Wall Street trades lower


A general view of the main trading floor of the New York Stock Exchange during the closing moments of the trading session in New York Feb. 27, 2007. U.S. stocks plummeted on Tuesday, sending the benchmark S&P 500 index to its biggest one-day slide in more than 3-1/2 years as a sell-off in China's equity market fanned worries that stock valuations there are too high and some data indicated U.S. economic growth may slow.

    Wall Street closed modestly lower Thursday after a sharp plunge in the early trading.

    In the morning trading, Wall Street declined sharply with the Dow average dropping more than 200 points following overseas plunge in Asian and European markets.
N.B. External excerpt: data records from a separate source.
(** A heap with the chunks [C], the delayed blocks [D] and the client's blocks [A]. *)
Definition holds (A : blocks) (m : mem) (h : mm_heap_s) (C : chunks) (D : list Z) : Prop :=
  hinv m h C D /\ view A m (live (used C) D).

Section view.
Context (m m' : mem) (h h' : mm_heap_s) (C C' : chunks) (A : blocks) (U : gmap Z Z).
Context (Hok : heap_ok m h C) (HU : U ⊆ used C) (Hp : pres m m' U (mm_heapend h)).

(** The bytes of the blocks that a call keeps. *)
Lemma kept_bytes p s : U !! (p - 8) = Some s -> 16 <= s -> bytes m' p (s - 4) = bytes m p (s - 4).
Proof.
  intros Hs H16. apply bytes_ext. intros i Hi. apply (proj2 Hp (p - 8) s); [done| |unfold payload; lia].
  eapply block_inner; [done|by eapply lookup_weaken|done].
Qed.

Lemma view_same : view A m U -> view A m' U.
Proof.
  intros Hv p bs. rewrite (Hv p bs). split; intros (s & Hs & H16 & ->); exists s; by rewrite (kept_bytes p s).
Qed.

(** One block more. *)
Lemma view_insert r k : view A m U -> U !! (r - 8) = None -> 16 <= k ->
  view (<[r := bytes m' r (k - 4)]> A) m' (<[r - 8 := k]> U).
Proof.
  intros Hv Hr Hk p bs. destruct (decide (p = r)) as [->|Hne].
  - rewrite !lookup_insert_eq. naive_solver.
  - rewrite !lookup_insert_ne by lia. by apply view_same.
Qed.
End view.

(** One block less. *)
Lemma view_delete A m U p : view A m U -> view (delete p A) m (delete (p - 8) U).
Proof.
  intros Hv q bs. destruct (decide (q = p)) as [->|Hne].
  - rewrite !lookup_delete_eq. naive_solver.
  - rewrite !lookup_delete_ne by lia. apply Hv.
Qed.

(** Two blocks are apart. *)
Lemma blocks_apart m h C a s b t : heap_ok m h C -> used C !! a = Some s -> used C !! b = Some t ->
  a = b \/ a + s <= b \/ b + t <= a.
Proof.
  intros [(F & Hm & _) _ _] [q Ha]%used_Some [q' Hb]%used_Some.
  exact (geo_apart _ _ (hmem_geo _ _ _ _ Hm) _ _ _ _ Ha Hb).
Qed.

Lemma view_fresh m m' h' C' A U r k : view A m U -> U !! (r - 8) = None -> 0 < r -> r mod 8 = 0 -> 16 <= k ->
  heap_ok m' h' C' -> used C' !! (r - 8) = Some k -> U ⊆ used C' -> fresh A r (bytes m' r (k - 4)).
Proof.
  intros Hv Hr Hr0 Hr8 Hk Hok Hrk HU. unfold fresh. rewrite bytes_length by lia. split_and!; [done..|lia|].
  intros q bq (s & Hs & H16 & ->)%Hv. rewrite bytes_length by lia.
  pose proof (lookup_weaken _ _ _ _ Hs HU) as Hs'.
  destruct (blocks_apart _ _ _ _ _ _ _ Hok Hrk Hs') as [E|[?|?]]; [|lia..]. congruence.
Qed.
    After a fast decline, Wall Street recovered on several positive economic reports.

    The Institute for Supply Management said Thursday that its manufacturing index registered 52.3 in February, above the January reading of 49.3 and Wall Street's expectation of 50.

    The Commerce Department also reported Thursday that personal incomes rose by 1 percent in January while consumer spending was up by 0.5 percent. The income advance was the largest since a 1.3 percent jump in January 2006 and both the income and spending gains were bigger than had been expected.

    The Dow Jones average fell 34.29, or 0.28 percent, to 12,234.34.The Standard & Poor's 500 index fell 3.65, or 0.26 percent, to 1,403.17 while the technology-dominated Nasdaq composite index finished down 11.94, or 0.49 percent, at 2,404.21.

    Wall Street rebounded Wednesday after Federal Reserve Chairman Ben Bernanke said the Fed expects "moderate growth" this year.

    Bernanke told Congress that the administration and federal regulators are closely monitoring financial markets in the wake of the biggest sell-off in stock prices in more than five years but so far the markets appear to be "working well."

    Wall Street plunged more than 3 percent Tuesday as a heavy sell-off in China's stock markets pushed down the global equity dominos.